++++ Data for analysis

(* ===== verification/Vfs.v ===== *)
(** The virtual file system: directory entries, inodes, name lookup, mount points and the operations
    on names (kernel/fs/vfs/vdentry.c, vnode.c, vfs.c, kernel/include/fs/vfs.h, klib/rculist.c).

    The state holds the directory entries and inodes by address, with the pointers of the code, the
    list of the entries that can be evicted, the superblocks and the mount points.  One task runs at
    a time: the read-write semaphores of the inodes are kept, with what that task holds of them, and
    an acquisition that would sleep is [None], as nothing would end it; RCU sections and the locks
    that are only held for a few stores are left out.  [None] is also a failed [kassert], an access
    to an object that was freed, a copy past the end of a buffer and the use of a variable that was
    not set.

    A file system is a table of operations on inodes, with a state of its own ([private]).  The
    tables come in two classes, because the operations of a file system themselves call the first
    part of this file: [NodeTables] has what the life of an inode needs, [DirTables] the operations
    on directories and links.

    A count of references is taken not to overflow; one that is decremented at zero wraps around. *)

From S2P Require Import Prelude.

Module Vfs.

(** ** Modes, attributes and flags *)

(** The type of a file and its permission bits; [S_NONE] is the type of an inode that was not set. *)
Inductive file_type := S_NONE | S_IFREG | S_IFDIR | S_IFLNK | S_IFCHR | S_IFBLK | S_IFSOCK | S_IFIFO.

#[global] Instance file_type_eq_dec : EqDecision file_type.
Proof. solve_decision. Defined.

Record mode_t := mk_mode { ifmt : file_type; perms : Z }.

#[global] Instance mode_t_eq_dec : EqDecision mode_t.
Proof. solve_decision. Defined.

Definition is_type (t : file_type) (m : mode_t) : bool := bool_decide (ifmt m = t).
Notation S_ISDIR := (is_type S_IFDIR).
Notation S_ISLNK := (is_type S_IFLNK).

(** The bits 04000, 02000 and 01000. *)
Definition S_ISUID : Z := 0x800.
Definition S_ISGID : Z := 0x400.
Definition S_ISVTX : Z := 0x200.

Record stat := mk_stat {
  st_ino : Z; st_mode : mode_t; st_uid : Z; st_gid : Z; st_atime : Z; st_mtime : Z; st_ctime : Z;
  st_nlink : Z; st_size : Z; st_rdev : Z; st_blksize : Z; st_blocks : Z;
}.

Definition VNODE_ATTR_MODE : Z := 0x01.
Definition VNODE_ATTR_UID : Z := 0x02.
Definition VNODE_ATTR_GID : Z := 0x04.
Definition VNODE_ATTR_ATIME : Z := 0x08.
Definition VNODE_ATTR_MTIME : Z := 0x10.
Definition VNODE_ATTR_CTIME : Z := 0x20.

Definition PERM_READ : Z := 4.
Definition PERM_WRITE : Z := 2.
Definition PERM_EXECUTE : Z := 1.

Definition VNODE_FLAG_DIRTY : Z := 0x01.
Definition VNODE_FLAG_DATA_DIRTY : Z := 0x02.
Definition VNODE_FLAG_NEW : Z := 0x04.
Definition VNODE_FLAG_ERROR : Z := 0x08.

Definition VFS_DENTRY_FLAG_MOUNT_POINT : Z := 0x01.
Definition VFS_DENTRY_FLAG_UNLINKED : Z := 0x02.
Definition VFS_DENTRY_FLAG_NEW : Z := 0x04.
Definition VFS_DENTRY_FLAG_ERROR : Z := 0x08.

++++++++
++++ Data for analysis

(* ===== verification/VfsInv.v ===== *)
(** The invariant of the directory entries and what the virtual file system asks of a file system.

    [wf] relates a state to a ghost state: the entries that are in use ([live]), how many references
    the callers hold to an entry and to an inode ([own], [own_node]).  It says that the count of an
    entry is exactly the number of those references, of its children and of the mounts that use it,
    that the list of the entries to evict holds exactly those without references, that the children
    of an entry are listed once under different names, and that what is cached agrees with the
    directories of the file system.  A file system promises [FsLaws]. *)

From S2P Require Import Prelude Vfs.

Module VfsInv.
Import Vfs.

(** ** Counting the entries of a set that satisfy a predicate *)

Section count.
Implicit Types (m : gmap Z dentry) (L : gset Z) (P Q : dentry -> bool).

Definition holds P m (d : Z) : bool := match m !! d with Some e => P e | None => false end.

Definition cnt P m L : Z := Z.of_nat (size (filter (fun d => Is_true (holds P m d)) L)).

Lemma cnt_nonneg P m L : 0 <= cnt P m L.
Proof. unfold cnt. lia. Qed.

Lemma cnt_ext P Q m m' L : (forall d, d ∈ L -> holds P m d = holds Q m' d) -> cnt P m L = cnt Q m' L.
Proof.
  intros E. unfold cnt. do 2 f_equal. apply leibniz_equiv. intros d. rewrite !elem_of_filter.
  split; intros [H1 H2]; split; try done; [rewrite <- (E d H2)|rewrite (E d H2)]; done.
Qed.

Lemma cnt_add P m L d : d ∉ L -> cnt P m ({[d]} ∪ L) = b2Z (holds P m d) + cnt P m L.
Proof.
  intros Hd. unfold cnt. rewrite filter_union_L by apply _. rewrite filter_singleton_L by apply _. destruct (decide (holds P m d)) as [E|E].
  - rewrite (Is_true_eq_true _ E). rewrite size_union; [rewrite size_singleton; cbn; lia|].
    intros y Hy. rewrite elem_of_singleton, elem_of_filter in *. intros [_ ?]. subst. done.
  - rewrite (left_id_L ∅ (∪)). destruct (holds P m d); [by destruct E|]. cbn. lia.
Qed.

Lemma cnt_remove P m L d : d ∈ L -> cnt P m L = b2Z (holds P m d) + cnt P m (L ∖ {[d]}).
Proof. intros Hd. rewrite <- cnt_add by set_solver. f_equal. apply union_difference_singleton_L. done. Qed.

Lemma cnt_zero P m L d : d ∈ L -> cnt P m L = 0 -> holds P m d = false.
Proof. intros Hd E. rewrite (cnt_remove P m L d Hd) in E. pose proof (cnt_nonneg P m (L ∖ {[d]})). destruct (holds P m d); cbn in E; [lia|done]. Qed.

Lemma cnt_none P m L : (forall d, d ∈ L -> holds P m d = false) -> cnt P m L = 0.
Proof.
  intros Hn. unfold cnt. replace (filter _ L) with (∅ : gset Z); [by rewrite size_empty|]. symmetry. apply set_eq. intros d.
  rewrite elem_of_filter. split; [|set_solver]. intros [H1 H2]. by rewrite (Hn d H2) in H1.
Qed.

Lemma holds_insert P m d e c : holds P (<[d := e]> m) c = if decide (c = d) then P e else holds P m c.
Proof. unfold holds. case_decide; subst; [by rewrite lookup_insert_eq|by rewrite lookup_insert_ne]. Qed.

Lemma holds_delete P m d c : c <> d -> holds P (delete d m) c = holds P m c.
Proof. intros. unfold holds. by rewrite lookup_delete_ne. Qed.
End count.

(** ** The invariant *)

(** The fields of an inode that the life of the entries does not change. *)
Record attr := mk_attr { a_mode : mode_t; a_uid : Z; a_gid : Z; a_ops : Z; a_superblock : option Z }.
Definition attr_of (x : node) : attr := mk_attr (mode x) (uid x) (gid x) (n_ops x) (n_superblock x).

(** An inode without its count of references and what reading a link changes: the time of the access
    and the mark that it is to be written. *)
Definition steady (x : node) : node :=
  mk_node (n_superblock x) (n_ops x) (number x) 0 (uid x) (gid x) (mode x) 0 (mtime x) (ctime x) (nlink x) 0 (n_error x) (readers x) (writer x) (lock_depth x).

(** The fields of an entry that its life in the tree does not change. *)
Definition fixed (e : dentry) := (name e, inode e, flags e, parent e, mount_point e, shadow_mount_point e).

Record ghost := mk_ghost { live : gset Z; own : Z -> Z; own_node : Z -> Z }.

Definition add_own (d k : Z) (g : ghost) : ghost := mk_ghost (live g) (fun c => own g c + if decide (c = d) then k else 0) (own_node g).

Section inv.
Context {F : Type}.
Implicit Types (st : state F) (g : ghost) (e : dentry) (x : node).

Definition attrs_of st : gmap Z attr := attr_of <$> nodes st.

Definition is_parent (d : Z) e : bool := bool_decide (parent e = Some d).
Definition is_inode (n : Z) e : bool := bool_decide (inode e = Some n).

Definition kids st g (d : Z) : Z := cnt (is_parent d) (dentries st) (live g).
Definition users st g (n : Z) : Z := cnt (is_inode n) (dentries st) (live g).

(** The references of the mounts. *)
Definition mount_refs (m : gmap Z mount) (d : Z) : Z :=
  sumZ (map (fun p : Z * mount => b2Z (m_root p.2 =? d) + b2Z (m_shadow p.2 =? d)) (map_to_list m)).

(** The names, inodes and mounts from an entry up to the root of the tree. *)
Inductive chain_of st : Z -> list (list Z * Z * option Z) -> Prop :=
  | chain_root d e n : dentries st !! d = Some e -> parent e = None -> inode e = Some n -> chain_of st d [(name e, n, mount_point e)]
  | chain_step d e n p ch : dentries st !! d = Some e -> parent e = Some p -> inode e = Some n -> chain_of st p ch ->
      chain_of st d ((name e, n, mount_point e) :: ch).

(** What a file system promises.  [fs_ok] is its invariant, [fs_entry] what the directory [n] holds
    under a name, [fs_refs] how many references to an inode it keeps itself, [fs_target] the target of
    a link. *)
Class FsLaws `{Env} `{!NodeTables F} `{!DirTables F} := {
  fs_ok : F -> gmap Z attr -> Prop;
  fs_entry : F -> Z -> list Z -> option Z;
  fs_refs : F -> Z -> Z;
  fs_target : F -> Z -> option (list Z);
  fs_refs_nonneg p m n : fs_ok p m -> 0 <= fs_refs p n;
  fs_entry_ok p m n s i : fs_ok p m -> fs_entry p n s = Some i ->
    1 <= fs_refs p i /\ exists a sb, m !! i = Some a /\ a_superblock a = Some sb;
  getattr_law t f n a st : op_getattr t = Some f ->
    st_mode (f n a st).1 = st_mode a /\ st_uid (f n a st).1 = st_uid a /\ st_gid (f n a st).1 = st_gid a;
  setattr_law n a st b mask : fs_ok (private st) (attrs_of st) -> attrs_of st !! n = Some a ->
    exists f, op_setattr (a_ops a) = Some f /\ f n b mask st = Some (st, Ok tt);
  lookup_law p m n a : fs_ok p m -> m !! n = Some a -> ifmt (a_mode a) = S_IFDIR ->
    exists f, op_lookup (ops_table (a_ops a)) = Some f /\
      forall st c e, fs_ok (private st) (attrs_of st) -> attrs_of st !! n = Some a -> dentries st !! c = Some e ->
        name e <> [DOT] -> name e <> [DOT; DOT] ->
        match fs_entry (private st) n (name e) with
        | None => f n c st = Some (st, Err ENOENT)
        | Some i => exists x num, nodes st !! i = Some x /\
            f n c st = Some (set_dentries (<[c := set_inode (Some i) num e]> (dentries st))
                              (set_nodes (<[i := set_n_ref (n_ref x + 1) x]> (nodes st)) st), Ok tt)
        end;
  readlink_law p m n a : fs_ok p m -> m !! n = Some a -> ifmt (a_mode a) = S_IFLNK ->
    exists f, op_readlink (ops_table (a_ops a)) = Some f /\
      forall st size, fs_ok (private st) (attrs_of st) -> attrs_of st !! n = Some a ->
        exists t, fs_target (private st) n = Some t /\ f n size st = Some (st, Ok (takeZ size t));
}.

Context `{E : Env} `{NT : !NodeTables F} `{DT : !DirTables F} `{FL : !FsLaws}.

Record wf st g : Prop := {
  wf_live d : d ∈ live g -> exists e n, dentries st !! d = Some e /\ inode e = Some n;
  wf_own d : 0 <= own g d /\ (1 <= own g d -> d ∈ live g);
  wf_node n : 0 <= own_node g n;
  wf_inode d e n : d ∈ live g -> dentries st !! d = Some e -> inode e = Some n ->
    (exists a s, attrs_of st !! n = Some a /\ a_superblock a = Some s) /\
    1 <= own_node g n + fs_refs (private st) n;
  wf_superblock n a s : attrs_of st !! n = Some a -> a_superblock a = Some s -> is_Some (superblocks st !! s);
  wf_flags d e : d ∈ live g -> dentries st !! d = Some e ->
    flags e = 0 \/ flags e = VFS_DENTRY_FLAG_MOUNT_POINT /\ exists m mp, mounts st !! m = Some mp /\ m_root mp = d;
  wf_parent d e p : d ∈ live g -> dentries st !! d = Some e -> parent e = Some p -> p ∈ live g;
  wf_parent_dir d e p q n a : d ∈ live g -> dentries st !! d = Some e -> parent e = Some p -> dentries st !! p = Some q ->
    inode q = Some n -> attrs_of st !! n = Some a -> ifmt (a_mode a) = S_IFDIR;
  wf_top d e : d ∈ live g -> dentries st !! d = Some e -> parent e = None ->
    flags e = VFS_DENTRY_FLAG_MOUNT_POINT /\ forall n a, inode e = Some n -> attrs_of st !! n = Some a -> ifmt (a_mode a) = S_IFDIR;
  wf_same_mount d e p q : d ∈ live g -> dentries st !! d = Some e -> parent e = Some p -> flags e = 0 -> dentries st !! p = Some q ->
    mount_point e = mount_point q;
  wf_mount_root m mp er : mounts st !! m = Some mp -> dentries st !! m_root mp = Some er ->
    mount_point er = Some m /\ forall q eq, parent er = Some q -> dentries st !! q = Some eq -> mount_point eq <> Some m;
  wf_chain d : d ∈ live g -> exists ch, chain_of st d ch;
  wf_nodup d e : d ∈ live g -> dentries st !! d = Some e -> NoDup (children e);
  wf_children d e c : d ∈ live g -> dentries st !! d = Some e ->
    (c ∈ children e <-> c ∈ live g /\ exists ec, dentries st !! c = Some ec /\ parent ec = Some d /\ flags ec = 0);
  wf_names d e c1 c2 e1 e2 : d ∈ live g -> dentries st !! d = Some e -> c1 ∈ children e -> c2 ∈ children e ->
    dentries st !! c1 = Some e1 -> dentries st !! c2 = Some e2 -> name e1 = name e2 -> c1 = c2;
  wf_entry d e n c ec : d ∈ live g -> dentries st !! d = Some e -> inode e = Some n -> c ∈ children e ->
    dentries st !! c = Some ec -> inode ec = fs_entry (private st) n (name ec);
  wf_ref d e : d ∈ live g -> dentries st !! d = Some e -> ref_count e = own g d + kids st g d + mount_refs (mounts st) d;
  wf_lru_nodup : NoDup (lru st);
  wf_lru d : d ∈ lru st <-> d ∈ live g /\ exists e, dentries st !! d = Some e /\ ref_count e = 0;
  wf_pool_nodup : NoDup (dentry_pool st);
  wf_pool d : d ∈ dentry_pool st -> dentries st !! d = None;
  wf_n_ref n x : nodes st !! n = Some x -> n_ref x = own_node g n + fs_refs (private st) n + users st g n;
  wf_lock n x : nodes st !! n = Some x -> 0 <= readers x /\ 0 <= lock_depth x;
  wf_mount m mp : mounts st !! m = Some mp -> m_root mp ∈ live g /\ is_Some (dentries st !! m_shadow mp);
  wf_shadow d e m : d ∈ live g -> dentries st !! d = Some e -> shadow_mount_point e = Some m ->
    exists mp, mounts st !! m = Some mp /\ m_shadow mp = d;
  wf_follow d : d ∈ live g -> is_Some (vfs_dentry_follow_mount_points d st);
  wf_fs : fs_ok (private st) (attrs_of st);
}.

++++++++

> [Problem description]: Could you report all lines of the listing that hold "global"?

> [Exercise output]:
#[global] Instance file_type_eq_dec : EqDecision file_type.
#[global] Instance mode_t_eq_dec : EqDecision mode_t.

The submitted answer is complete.